Sunday, October 19, 2008

language in derrida & deleuze

Citations:
1. "No sense of possibility or potentiality exists in the realm of statements. Everything in them is real and all reality is manifestly present. . . . A statement always represents a transmission of particular elements distributed in a corresponding space." (Deleuze, 3)

2. "What counts is the regularity of the statement: it is not the average, but rather the whole statistical curve" (Deleuze, 4) 

3. "What seems accidental from the viewpoint of words, phrases, and propositions becomes the rule from the viewpoint of statements" (Deleuze, 9)

4. "This citationality, this duplication or duplicity, this iterability of the mark is neither an accident nor an anomaly, it is that (normal/abnormal) without which a mark could not even have a function called 'normal'" (Derrida, 12)

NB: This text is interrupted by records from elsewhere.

Lemma score_fold_best dist self enc thr keys : forall acc,
  incl keys (dict_keys (person_encodings self)) ->
  best_inv dist self enc thr acc ->
  best_inv dist self enc thr (fold_left (score_step dist self enc thr) keys acc).
Proof.
  induction keys as [|k keys IH]; intros acc Hincl Hacc; [exact Hacc|].
  simpl. apply IH; [intros x Hx; apply Hincl; right; exact Hx|].
  assert (Hk : In k (dict_keys (person_encodings self)))
    by (apply Hincl; left; reflexivity).
  destruct acc as [[[bs sim] nm] md]. simpl in Hacc.
  destruct Hacc as (H0 & Hsim & Hnm).
  unfold score_step.
  set (s := _calculate_similarity_score dist self enc k).
  destruct (sim <? s) eqn:E1; [destruct (thr <=? s) eqn:E2|]; simpl.
  - apply Qltb_true in E1. apply Qleb_true in E2.
    split; [lra|]. split; [right; exists k; split; [exact Hk | reflexivity]|].
    right. repeat split; assumption.
  - apply Qltb_true in E1. apply Qleb_false in E2.
    split; [lra|]. split; [right; exists k; split; [exact Hk | reflexivity]|].
    destruct Hnm as [(Hn & Hm & _)|(_ & _ & Ht & _)]; [|lra].
    left. split; [exact Hn|]. split; [exact Hm|]. right. exact E2.
  - split; [exact H0|]. split; [exact Hsim | exact Hnm].
Qed.

Lemma score_all_best dist self enc thr :
  best_inv dist self enc thr (score_all dist self enc thr).
Proof.
  unfold score_all. apply score_fold_best; [apply incl_refl|].
  simpl. split; [lra|]. split; [left; reflexivity|].
  left. split; [reflexivity|]. split; [reflexivity|]. left. reflexivity.
Qed.

Lemma decision_rejected dist self enc thr :
  0 < thr -> decision_ok dist self enc thr (0.0, Unknown, None).
Proof.
  intro Ht. unfold decision_ok.
  split; [lra|]. split; [intros _; lra|]. split; [left; reflexivity|].
  intros _ _. split; [reflexivity | lra].
Qed.

Lemma decide_face_spec dist self enc q :
  decision_ok dist self enc (_get_dynamic_threshold self q)
    (decide_face dist self enc q).
Proof.
  unfold decide_face.
  pose proof (get_dynamic_threshold_range self q) as Hthr.
  set (thr := _get_dynamic_threshold self q) in *.
  assert (Hpos : 0 < thr) by lra.
  pose proof (decision_rejected dist self enc thr Hpos) as Hrej.
  pose proof (score_all_best dist self enc thr) as Hbest.
  destruct (person_encodings self) as [|p ps] eqn:Ep.
  { exact Hrej. }
  clear Ep p ps.
  destruct (score_all dist self enc thr) as [[[bs sim] nm] md].
  simpl in Hbest. destruct Hbest as (H0 & Hsim & Hnm).
  assert (Hle1 : (forall k, _calculate_similarity_score dist self enc k <= 1) ->
                 sim <= 1).
  { intro Hall. destruct Hsim as [->|[k [_ ->]]]; [lra | apply Hall]. }
  unfold validate_layers12.
  destruct (sim <? thr) eqn:E1.
  { apply Qltb_true in E1.
    destruct Hnm as [(-> & -> & _)|(_ & _ & Ht & _)]; [|lra].
    simpl. split; [exact H0|]. split; [exact Hle1|].
    split; [left; reflexivity|].
    intros _ _. split; [reflexivity | exact E1]. }
  apply Qltb_false in E1.
  assert (Hpass :
    decision_ok dist self enc thr
      (let '(best_similarity, best_match_name, best_metadata) :=
         validate_layer3 q thr (true, sim, nm, md) in
       (if negb (String.eqb best_match_name Unknown)
        then _apply_temporal_consistency self best_match_name best_similarity
        else best_similarity, best_match_name, best_metadata))).
  { destruct Hnm as [(Hn & Hm & Hs)|(Hin & Hsc & Ht & Hm)].
    { exfalso. destruct Hs as [->|Hs]; lra. }
    unfold validate_layer3. simpl andb.
    destruct (String.eqb nm Unknown) eqn:En; simpl negb; cbv iota.
    - rewrite En. simpl.
      split; [exact H0|]. split; [exact Hle1|].
      split; [left; apply String.eqb_eq; exact En|].
      intros Hno _. exfalso. apply Hno.
      apply String.eqb_eq in En. rewrite <- En. exact Hin.
    - set (adj := if 0.8 <? quality_score q then Qmin 1.0 (sim * 1.02)
                  else if quality_score q <? 0.5 then sim * 0.9 else sim).
      assert (Hadj0 : 0 <= adj).
      { subst adj. destruct (0.8 <? quality_score q);
          [apply Q.min_glb; lra | destruct (quality_score q <? 0.5); lra]. }
      assert (Hadj1 : sim <= 1 -> adj <= 1).
      { intro K. subst adj. destruct (0.8 <? quality_score q);
          [eapply Qle_trans; [apply Q.le_min_l | lra]
          | destruct (quality_score q <? 0.5); lra]. }
      destruct (adj <? thr) eqn:E3; [exact Hrej|].
      apply Qltb_false in E3. rewrite En. simpl negb. cbv iota.
      destruct (apply_temporal_consistency_bounds self nm adj)
        as (T0 & T1 & Tmin & _).
      split; [apply T0; exact Hadj0|].
      split; [intro Hall; apply T1; apply Hadj1; apply Hle1; exact Hall|].
      split.
      + right. split; [exact Hin|]. split; [rewrite <- Hsc; exact Ht|].
        split; [|exact Hm].
        eapply Qle_trans; [|exact Tmin]. apply Q.min_glb; lra.
      + intros _ K. apply String.eqb_neq in En. contradiction. }
  destruct (sort_desc bs) as [|[first_score n1] [|[second_score n2] rest]];
    try exact Hpass.
  destruct ((first_score - second_score <?
             (if 0.7 <? quality_score q then 0.12 else 0.18))
            && (first_score <? 0.85)); [exact Hrej | exact Hpass].
Qed.

(** X1.  A quality report has a score between 0.0288 and 1; the score is
    1 exactly when no issue is tagged; and [is_good_quality] holds exactly
    when the score exceeds 0.7: with three issues or more the score is at
    most 0.576, so the test on the number of issues never decides. *)
Theorem quality_report_score image loc q :
  _validate_face_quality image loc = Some q ->
  0.0288 <= quality_score q <= 1 /\
  (issues q = [] <-> quality_score q == 1) /\
  (is_good_quality q = true <-> 0.7 < quality_score q).
Proof.
  intro H. destruct (validate_face_quality_inv image loc q H) as [Hinv Hgood].
  destruct Hinv as (Hlo & Hhi & HK & _ & _ & H3). simpl in *.
  split.
  { split; [exact Hlo|]. destruct (is_small loc); lra. }
  split.
  { destruct HK as [[Hn Hs]|[Hn Hs]].
    - split; intros _; assumption.
    - split; [intro K; contradiction | intro K; lra]. }
  rewrite Hgood. rewrite andb_true_iff, Qltb_true.
  split; [intros [K _]; exact K|].
  intro K. split; [exact K|].
  apply Nat.leb_le.
  destruct (Nat.le_gt_cases (List.length (issues q)) 2) as [L|L]; [exact L|].
  specialize (H3 L). lra.
Qed.

Lemma quality_report_score_witness :
  exists q,
    _validate_face_quality
      (picture medium_face (embedding_on_axis 0) None) medium_face = Some q /\
    0.0288 <= quality_score q <= 1.
Proof.
  eexists. split; [vm_compute; reflexivity|].
  eapply (quality_report_score (picture medium_face (embedding_on_axis 0) None)
            medium_face).
  vm_compute. reflexivity.
Defined.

5. "Given that structure of iteration, the intention animating the utterance will never be through and through present to itself and to its content. The iteration structure a priori introduces it into a dehiscence and a cleft [brisure] which are essential" (Derrida, 18)

Presence

In his explication of the statement in Foucault, Deleuze seems to claim a role for statements that opposes Derrida's notion of writing in general. Deleuze speaks of manifest presence and transmission (1), terms that Derrida questions with recourse to the fundamental iterability of language. I don't claim to be able to reconcile this difference or to privilege one theorist over the other. Rather, I would like to pose some questions:

If the statement is not a phrase or a proposition, can it be considered a linguistic phenomenon? How might we think about the "statement" non-linguistically? Does it introduce a problem viewed in light of Derrida's deconstruction of the signified? Does Derrida's essay enable us to point out the limit(s) of describing a statement in language/writing?

Regularity

Deleuze's "statement" and Derrida's "writing" seem to share one fundamental aspect: a constitutive internal deviation, drift; an apparent "accident" that is actually a rule (this recalls the statistical "taming of chance," which I discussed in an earlier post). Yet given that the statement and writing seem to have different relationships to presence,  I wonder if the statement would contain or transmit this deviation in the plenitude of the "whole statistical curve", while the dehiscence of writing leads only a possibility of reading engendered by the determined absence of intention or fixed meaning. While I'm not sure how accurate this hypothesis is, I think that it does beg some interesting quesitons:
Are Deleuze and Derrida writing about the "same" regularity? What are the stakes of claiming that language / the statement always work even when they seem prone to accidents? Might Derrida's text problematize Deleuze's notion of a totalizable statistical curve? Or does Deleuze's concept of the statement point to an overlooked category or function of language in Derrida's writing in general? 

I think that part of the challenge of reading Derrida and Deleuze side by side was that while they use much of the same language, their essays seem to talk past each other. I hope that these questions might provide some possible points of contact between these texts in order to draw out how each conceptualizes discourse.